Shock to the system: the pay of UK senior managers drops in real terms as bonuses are slashed

12 June 2018 -

salary surveyThe Managers and Professionals Salary Survey shows pay is down against inflation, while bonuses fall 16%

Jermaine Haughton        

The Chartered Management Institute’s (CMI) latest research has revealed a substantial drop in basic salaries and bonuses for middle, senior and executive managers, with inflation surpassing real wage increases for the first time in five years. 

Supported by employment intelligence service XpertHR, the analysis of 128,582 professionals found the average UK manager experienced a sluggish 2.4% pay rise in 2017 to £34,526, lower than the latest Consumer Price Index (CPI) rate of 3% for the same period. 

Furthermore, the average bonus payment to directors has diminished by 16% since last year – from an average of £53,504 to £44,987. Over the past five years, senior managers and directors have averaged 3.9% annual pay increases – equating to 2.3% in real terms. 


The managerial pay plight is further exacerbated by separate CMI research, which shows the overworking culture continues to hamper the wellbeing of managers. The CMI Quality of Working Life report from January 2018 reveals managers worked an extra 44 days of unpaid overtime last year – up from 40 days in 2015. 
Some 59% of managers admitted they suffer from being ‘always on’, frequently checking their emails and work communications outside of the office. A tenth of respondents had been forced to take sick leave because of stress.

Describing the latest pay figures as a “shock to the system for British business” the CMI’s director of strategy Petra Wilton has urged employers to reassess their recruitment and working practices to ensure they can attract and support high quality management talent.  

“At a time when we need to attract two million more managers into the workplace, the UK is at risk of sleepwalking into a new productivity crisis because too many managers are chronically overworked and stressed by an ‘always on’ culture,” Wilton said. 

“If businesses can no longer attract talent through large pay packets alone they need to be far more creative in providing an environment that will motivate, retain and attract ambitious managers.” 

Data shows that the UK economy will need the two million more managers by 2024 – (1.5 million of which will need to be women to achieve gender balance). Estimates suggest this could add up to £150bn a year to the UK economy by 2025.

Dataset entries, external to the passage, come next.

Lemma walkEntries_flat root names : ∀ (s : Infos) p,
  is_Some ((walkEntries (initialFn root false) root names s).1 !! p) →
  is_Some (s !! p) ∨ ∃ name node, (name, node) ∈ names ∧ p = Join root name.
Proof.
  induction names as [|[name node] rest IH]; intros s p; [by left|].
  assert (∀ s' : Infos,
            is_Some ((walkEntries (initialFn root false) root rest s').1 !! p) →
            (is_Some (s' !! p) → is_Some (s !! p) ∨ p = Join root name) →
            is_Some (s !! p) ∨
            ∃ name0 node0, (name0, node0) ∈ (name, node) :: rest ∧ p = Join root name0)
    as Hrest.
  { intros s' Hsome Hs'. apply IH in Hsome as [Hsome|(n0 & nd0 & Hin & ->)].
    - destruct (Hs' Hsome) as [? | ->]; [by left|].
      right. exists name, node. split; [left|done].
    - right. exists n0, nd0. split; [by right|done]. }
  assert (∀ s' : Infos, is_Some (s' !! p) →
            (is_Some (s' !! p) → is_Some (s !! p) ∨ p = Join root name) →
            is_Some (s !! p) ∨
            ∃ name0 node0, (name0, node0) ∈ (name, node) :: rest ∧ p = Join root name0)
    as Hstop.
  { intros s' Hsome Hs'. destruct (Hs' Hsome) as [? | ->]; [by left|].
    right. exists name, node. split; [left|done]. }
  destruct node as [[fi rd]|errno]; cbn [walkEntries].
  - pose proof (walk_flat_child root (Join root name) fi rd s (Join_ne root name)) as Hw.
    destruct (walk (initialFn root false) (Join root name) (MkFile fi rd) s) as [s2 e].
    simpl in Hw.
    assert (is_Some (s2 !! p) → is_Some (s !! p) ∨ p = Join root name) as Hs2.
    { destruct Hw as [-> | ->]; [by left|].
      intros [Heq|Hsome]%lookup_insert_is_Some'; [by right|by left]. }
    destruct e as [e|]; [destruct (negb (IsDir fi) || negb (isSkipDir e))|];
      simpl; intros Hsome; eauto.
  - simpl. intros Hsome. by left.
Qed.

(** X4. A watch without recursion that starts tracks, besides its root,
    only entries of the root directory itself: nothing deeper. *)
Theorem X4_flat_watch_is_shallow fs path interval s root p :
  Watch fs path false interval = Ok s → Abs fs path = Ok root →
  is_Some (infos s !! p) →
  p = root ∨
  ∃ info names name node,
    Tree fs root = Entry (MkFile info (inr names)) ∧
    (name, node) ∈ names ∧ p = Join root name.
Proof.
  intros (root' & Habs & Hwalk & _)%Watch_Ok Habs' Hp.
  rewrite Habs' in Habs. injection Habs as <-.
  unfold Walk in Hwalk.
  destruct (Tree fs root) as [[info rd]|errno]; [|done].
  assert ((walk (initialFn root false) root (MkFile info rd) ∅).1 = infos s) as Hs.
  { destruct (walk _ _ _ _) as [s' [e|]]; [|by injection Hwalk].
    destruct (isSkipDir e); [by injection Hwalk|done]. }
  rewrite <- Hs in Hp. clear Hs Hwalk. revert Hp.
  rewrite walk_unfold. unfold initialFn at 1 2 3.
  destruct (IsDir info); simpl.
  - destruct rd as [errno|names]; simpl.
    + rewrite lookup_empty. by intros [? [=]].
    + rewrite bool_decide_eq_true_2 by done. simpl.
      intros [Hsome|(name & node & Hin & ->)]%walkEntries_flat.
      * apply lookup_insert_is_Some' in Hsome as [->|Hsome]; [by left|].
        rewrite lookup_empty in Hsome. by destruct Hsome.
      * right. by exists info, names, name, node.
  - intros [->|Hsome]%lookup_insert_is_Some'; [by left|].
    rewrite lookup_empty in Hsome. by destruct Hsome.
Qed.

Lemma X4_witness :
  Watch hostA "/r" false None = Ok sessionFlat ∧
  Abs hostA "/r" = Ok "/r" ∧
  is_Some (infos sessionFlat !! "/r/sub") ∧
  ("/r/sub" = "/r" ∨
   ∃ info names name node,
     Tree hostA "/r" = Entry (MkFile info (inr names)) ∧
     (name, node) ∈ names ∧ "/r/sub" = Join "/r" name).
Proof.
  assert (Watch hostA "/r" false None = Ok sessionFlat) as H1 by (vm_compute; reflexivity).
  assert (Abs hostA "/r" = Ok "/r") as H2 by reflexivity.
  assert (is_Some (infos sessionFlat !! "/r/sub")) as H3
    by (vm_compute; eexists; reflexivity).
  do 3 (split; [assumption|]).
  exact (X4_flat_watch_is_shallow hostA "/r" None sessionFlat "/r" "/r/sub" H1 H2 H3).
Defined.

(** X3. Watching a plain file tracks exactly that file: the tracked set
    is the one entry, and the initial batch its one added event. *)
Theorem X3_plain_file fs path rec interval s root info rd :
  Watch fs path rec interval = Ok s → Abs fs path = Ok root →
  Tree fs root = Entry (MkFile info rd) → IsDir info = false →
  infos s = {[root := info]} ∧
  (∀ range, rangeOf (infos s) range → initialBatch range = [added root info]).
Proof.
  intros (root' & Habs & Hwalk & _)%Watch_Ok Habs' Htree Hdir.
  rewrite Habs' in Habs. injection Habs as <-.
  rewrite Htree in Hwalk. unfold Walk in Hwalk. rewrite walk_unfold, Hdir in Hwalk.
  simpl in Hwalk. rewrite Hdir in Hwalk. simpl in Hwalk. injection Hwalk as Hs.
  assert (infos s = {[root := info]}) as ->.
  { rewrite <- Hs. apply insert_empty. }
  split; [done|].
  intros range Hrange. unfold rangeOf in Hrange.
  rewrite map_to_list_singleton in Hrange.
  apply Permutation_singleton_r in Hrange as ->. done.
Qed.

Lemma X3_witness :
  Watch hostFile "/r/f" true None =
    Ok {| infos := {[ "/r/f" := fileInfo "f" 0 10 ]}; tick := 2 * Second; recurse := true |} ∧
  initialBatch [("/r/f", fileInfo "f" 0 10)] = [added "/r/f" (fileInfo "f" 0 10)].
Proof.
  assert (Watch hostFile "/r/f" true None =
    Ok {| infos := {[ "/r/f" := fileInfo "f" 0 10 ]}; tick := 2 * Second;
          recurse := true |}) as H1 by (vm_compute; reflexivity).
  split; [exact H1|].
  apply (proj2 (X3_plain_file hostFile "/r/f" true None _ "/r/f" (fileInfo "f" 0 10) (inr [])
                  H1 eq_refl eq_refl eq_refl)).
  unfold rangeOf. simpl. by rewrite map_to_list_singleton.
Defined.

(** With recursion, the walk of a readable tree succeeds and tracks, on
    top of what was tracked, exactly the paths of the tree. *)
Lemma walk_recursive root f :
  readable f = true →
  ∀ path (s : Infos),
    ∃ s', walk (initialFn root true) path f s = (s', None) ∧
          ∀ p, is_Some (s' !! p) ↔ is_Some (s !! p) ∨ p ∈ paths path f.
Proof.
  induction f as [info rd IH] using File_tree_ind.
  intros Hread path s. rewrite walk_unfold. unfold initialFn at 1 2 3.
  simpl in Hread. simpl paths.
  destruct (IsDir info); simpl in *.
  - destruct rd as [errno|names]; [done|]. simpl in IH.
    assert (∀ s1 : Infos,
              ∃ s', walkEntries (initialFn root true) path names s1 = (s', None) ∧
                    ∀ p, is_Some (s' !! p) ↔
                         is_Some (s1 !! p) ∨
                         p ∈ flat_map (fun e : string * Node =>
                                         match e.2 with
                                         | Entry f' => paths (Join path e.1) f'
                                         | NoEntry _ => []
                                         end) names) as Hloop.
    { revert Hread. induction IH as [|[name node] rest Hnode _ IHrest]; intros Hread s1.
      - exists s1. split; [done|]. intros p. split; [by left|].
        intros [H|H]; [done|]. by apply elem_of_nil in H.
      - simpl in Hread. apply andb_true_iff in Hread as [Hf Hrest].
        destruct node as [[fi rd']|errno]; [|done].
        unfold entryP in Hnode. cbn [snd] in Hnode.
        destruct (Hnode Hf (Join path name) s1) as (s2 & Hw & Hiff).
        destruct (IHrest Hrest s2) as (s3 & Hl & Hiff3).
        exists s3. cbn [walkEntries]. rewrite Hw. split; [done|].
        intros p. rewrite Hiff3, Hiff. cbn [flat_map fst snd].
        rewrite elem_of_app. tauto. }
    destruct (Hloop (<[path := info]> s)) as (s' & Hl & Hiff).
    exists s'. split; [done|].
    intros p. rewrite Hiff, lookup_insert_is_Some', elem_of_cons. split.
    + intros [[->|H]|H]; auto.
    + intros [H|[->|H]]; auto.
  - eexists. split; [done|].
    intros p. rewrite lookup_insert_is_Some', list_elem_of_singleton. split.
    + intros [->|H]; auto.
    + intros [H| ->]; auto.
Qed.

(** X5. A recursive watch of a tree in which every directory can be read
    and every listed entry can be reached starts, and tracks exactly the
    paths of the tree: the root and everything below it. *)
Theorem X5_recursive_watch_tracks_tree fs path interval root f :
  Abs fs path = Ok root → Tree fs root = Entry f → readable f = true →
  (∀ d, interval = Some d → 0 < d) →
  ∃ s, Watch fs path true interval = Ok s ∧
       ∀ p, is_Some (infos s !! p) ↔ p ∈ paths root f.
Proof.
  intros Habs Htree Hread Hpos.
  destruct (walk_recursive root f Hread root ∅) as (m & Hw & Hiff).
  assert (Walk (initialFn root true) root (Tree fs root) ∅ = (m, None)) as HW.
  { unfold Walk. by rewrite Htree, Hw. }
  assert (∀ p, is_Some (m !! p) ↔ p ∈ paths root f) as Hm.
  { intros p. rewrite Hiff, lookup_empty. split; [|by right].
    intros [[? [=]]|H]; done. }
  unfold Watch. rewrite Habs. destruct interval as [d|].
  - specialize (Hpos d eq_refl).
    destruct (d <=? 0) eqn:Hd; [apply Z.leb_le in Hd; lia|].
    rewrite HW. by eexists.
  - rewrite HW. by eexists.
Qed.

Lemma X5_witness :
  Abs hostA "/r" = Ok "/r" ∧ Tree hostA "/r" = Entry treeA ∧ readable treeA = true ∧
  paths "/r" treeA = ["/r"; "/r/f"; "/r/sub"; "/r/sub/a"] ∧
  ∃ s, Watch hostA "/r" true None = Ok s ∧
       ∀ p, is_Some (infos s !! p) ↔ p ∈ paths "/r" treeA.
Proof.
  do 4 (split; [vm_compute; reflexivity|]).
  apply (X5_recursive_watch_tracks_tree hostA "/r" None "/r" treeA);
    [reflexivity|vm_compute; reflexivity|vm_compute; reflexivity|discriminate].
Defined.

(** ** The goroutine as a whole *)

(** X8. Whatever cases the loop's [select] picks, what the loop does
    is to send batches and then, if and only if [done]'s case is among
    those picked, to close the stream and stop the ticker, once, with
    nothing sent afterwards; if [done]'s case is never picked the loop is
    still running and the stream is open. *)
Theorem X8_stream_shape rec cs : ∀ m : Infos,
  ∃ bs,
    (DoneCase ∈ cs ∧
     runLoop rec cs (Looping m) = (Returned, map Send bs ++ [CloseUpdates; StopTicker])) ∨
    ((DoneCase ∉ cs) ∧
     ∃ m', runLoop rec cs (Looping m) = (Looping m', map Send bs)).
Proof.
  induction cs as [|c cs IH]; intros m.
  - exists []. right. split; [by intros ?%elem_of_nil|]. by exists m.
  - destruct c as [fs order|].
    + cbn [runLoop loopIter].
      destruct (scan fs rec order m) as [m1 d].
      destruct (IH m1) as (bs & [[Hin Hrun]|[Hnin [m' Hrun]]]); rewrite Hrun.
      * exists ((if (0 <? length d)%nat then [d] else []) ++ bs). left.
        split; [by right|]. rewrite map_app, <- app_assoc.
        by destruct (0 <? length d)%nat.
      * exists ((if (0 <? length d)%nat then [d] else []) ++ bs). right.
        split.
        { intros [[=]|?]%elem_of_cons. done. }
        exists m'. rewrite map_app. by destruct (0 <? length d)%nat.
    + exists []. left. split; [left|].
      cbn [runLoop loopIter]. by rewrite runLoop_Returned.
Qed.

(** Every batch a session delivers holds events of the three shapes. *)
Lemma delivered_shape s range cs b :
  Send b ∈ goroutine s range cs → Forall eventShape b.
Proof.
  intros Hb. unfold goroutine in Hb.
  apply elem_of_cons in Hb as [[= ->]|Hb]; [apply initialBatch_shape|].
  apply elem_of_cons in Hb as [[=]|Hb].
  pose proof (runLoop_actions (recurse s) cs (Looping (infos s))) as Hact.
  rewrite Forall_forall in Hact. by destruct (Hact _ Hb).
Qed.
(** * Omni-Con: the LSB steganographic codec

    A shallow embedding of the message codec of [omnicon_termux.py]
    ([_xor], [hide_msg], [reveal_msg] with their hand-written pixel loops)
    and of the parts of [omni-con3.py] that do not live inside the
    [stegano] library, with the properties that the specification states
    about them.

    Conventions of the embedding.
    - A Python [bytes] object is a [list Z] of values in [0, 256).
    - A Python [str] holding text ([msg], [pwd], path components) is a
      [string]: the sequence of its UTF-8 code units, the way Rocq string
      literals are written.  [str.encode()] is then the code-unit list
      and [bytes.decode()] is the strict UTF-8 validity check.
    - The [str] of ['0']/['1'] characters that the loops call [bits] is
      a [list bool]; the [str] called [cipher] is the list of its
      character codes.
    - An exception is a value of type [exn]; a function that can raise
      returns a [result].
    - The file system is a finite map from paths to image files; a
      function that writes a file returns the new map.  Writing never
      fails.  Console output ([say], the progress bars) is left out. *)

From Stdlib Require Import ZArith Lia Ascii String.
From stdpp Require Import base list strings gmap.

Local Open Scope Z_scope.

(** ** SHA-256 ([hashlib.sha256], FIPS 180-4) *)

Module Sha256.

Definition mask32 : Z := 0xFFFFFFFF.
Definition add32 (a b : Z) : Z := Z.land (a + b) mask32.
Definition rotr (n x : Z) : Z :=
  Z.lor (Z.shiftr x n) (Z.land (Z.shiftl x (32 - n)) mask32).
Definition not32 (x : Z) : Z := Z.lxor x mask32.

Definition Ch (x y z : Z) : Z := Z.lxor (Z.land x y) (Z.land (not32 x) z).
Definition Maj (x y z : Z) : Z :=
  Z.lxor (Z.lxor (Z.land x y) (Z.land x z)) (Z.land y z).
Definition bsig0 (x : Z) : Z := Z.lxor (Z.lxor (rotr 2 x) (rotr 13 x)) (rotr 22 x).
Definition bsig1 (x : Z) : Z := Z.lxor (Z.lxor (rotr 6 x) (rotr 11 x)) (rotr 25 x).
Definition ssig0 (x : Z) : Z := Z.lxor (Z.lxor (rotr 7 x) (rotr 18 x)) (Z.shiftr x 3).
Definition ssig1 (x : Z) : Z := Z.lxor (Z.lxor (rotr 17 x) (rotr 19 x)) (Z.shiftr x 10).

(** The constants are defined the way the standard derives them: the first
    32 bits of the fractional parts of the cube roots (round constants) and
    of the square roots (initial hash value) of the first primes. *)
Definition primes : list Z :=
  [2; 3; 5; 7; 11; 13; 17; 19; 23; 29; 31; 37; 41; 43; 47; 53;
   59; 61; 67; 71; 73; 79; 83; 89; 97; 101; 103; 107; 109; 113; 127; 131;
   137; 139; 149; 151; 157; 163; 167; 173; 179; 181; 191; 193; 197; 199;
   211; 223; 227; 229; 233; 239; 241; 251; 257; 263; 269; 271; 277; 281;
   283; 293; 307; 311].

(** The integer cube root of a number below [2 ^ 123], one bit at a time. *)
Definition cbrt (v : Z) : Z :=
  foldl (fun r k =>
           let r' := r + 2 ^ Z.of_nat k in
           if r' * r' * r' <=? v then r' else r)
        0 (rev (seq 0 41)).

Definition K : list Z :=
  Eval vm_compute in map (fun p => Z.land (cbrt (p * 2 ^ 96)) mask32) primes.

(** The eight working variables / chaining values. *)
Record regs : Type := Regs
  { ra : Z; rb : Z; rc : Z; rd : Z; re : Z; rf : Z; rg : Z; rh : Z }.

Definition frac_sqrt (p : Z) : Z := Z.land (Z.sqrt (p * 2 ^ 64)) mask32.

Definition H0 : regs :=
  Eval vm_compute in
  Regs (frac_sqrt 2) (frac_sqrt 3) (frac_sqrt 5) (frac_sqrt 7)
       (frac_sqrt 11) (frac_sqrt 13) (frac_sqrt 17) (frac_sqrt 19).

(** Padding: a single 1 bit, zeros up to 56 mod 64, the bit length on
    eight big-endian bytes. *)
Definition be_bytes (n : nat) (v : Z) : list Z :=
  map (fun i => Z.land (Z.shiftr v (8 * Z.of_nat i)) 0xFF) (rev (seq 0 n)).

Definition pad (m : list Z) : list Z :=
  let len := Z.of_nat (length m) in
  let zeros := Z.to_nat ((55 - len) mod 64) in
  m ++ [0x80] ++ replicate zeros 0 ++ be_bytes 8 (8 * len).

Definition be_word (b0 b1 b2 b3 : Z) : Z :=
  Z.lor (Z.lor (Z.lor (Z.shiftl b0 24) (Z.shiftl b1 16)) (Z.shiftl b2 8)) b3.

Fixpoint words (bs : list Z) : list Z :=
  match bs with
  | b0 :: b1 :: b2 :: b3 :: rest => be_word b0 b1 b2 b3 :: words rest
  | _ => []
  end.

(** Message schedule, kept newest-first while it is extended. *)
Fixpoint extend (n : nat) (rw : list Z) : list Z :=
  match n with
  | O => rw
  | S n' =>
      let w2 := rw !!! 1%nat in
      let w7 := rw !!! 6%nat in
      let w15 := rw !!! 14%nat in
      let w16 := rw !!! 15%nat in
      extend n' (add32 (add32 (add32 (ssig1 w2) w7) (ssig0 w15)) w16 :: rw)
  end.

Definition schedule (block : list Z) : list Z := rev (extend 48 (rev block)).

Definition round (s : regs) (kw : Z * Z) : regs :=
  let t1 := add32 (add32 (add32 (add32 (rh s) (bsig1 (re s)))
                                (Ch (re s) (rf s) (rg s))) kw.1) kw.2 in
  let t2 := add32 (bsig0 (ra s)) (Maj (ra s) (rb s) (rc s)) in
  Regs (add32 t1 t2) (ra s) (rb s) (rc s) (add32 (rd s) t1) (re s) (rf s) (rg s).

Definition compress (h : regs) (block : list Z) : regs :=
  let s := foldl round h (zip K (schedule block)) in
  Regs (add32 (ra h) (ra s)) (add32 (rb h) (rb s))
       (add32 (rc h) (rc s)) (add32 (rd h) (rd s))
       (add32 (re h) (re s)) (add32 (rf h) (rf s))
       (add32 (rg h) (rg s)) (add32 (rh h) (rh s)).

(** The [count] 16-word blocks of the padded message, in order. *)
Fixpoint blocks (count : nat) (ws : list Z) (h : regs) : regs :=
  match count with
  | O => h
  | S count' => blocks count' (drop 16 ws) (compress h (take 16 ws))
  end.

Definition digest (m : list Z) : list Z :=
  let ws := words (pad m) in
  let h := blocks (length ws `div` 16) ws H0 in
  be_bytes 4 (ra h) ++ be_bytes 4 (rb h) ++ be_bytes 4 (rc h) ++
  be_bytes 4 (rd h) ++ be_bytes 4 (re h) ++ be_bytes 4 (rf h) ++
  be_bytes 4 (rg h) ++ be_bytes 4 (rh h).

Definition digest_size : nat := 32.

End Sha256.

The release of the Managers and Professionals Salary Survey data follows the government’s unveiling of new rules that will require large businesses to publish the pay ratio between the earnings of their chief executive and the average worker.

The move reflects a growing consensus among managers on the need for reform. 

Petra Wilton added: “The government’s timely plans reflect the changing mood in business. CMI research reveals that 74% of all managers and two-thirds of directors or partners support curbing disproportionate executive pay. This shows that even senior managers understand that business needs to fix the pay system to make it fairer for all.”

However, evidence of pay rises that are below the cost of living has still been met with concern. One senior manager told CMI Insights today that her own experience had left her feeling “humiliated” and questioning commitment to her career.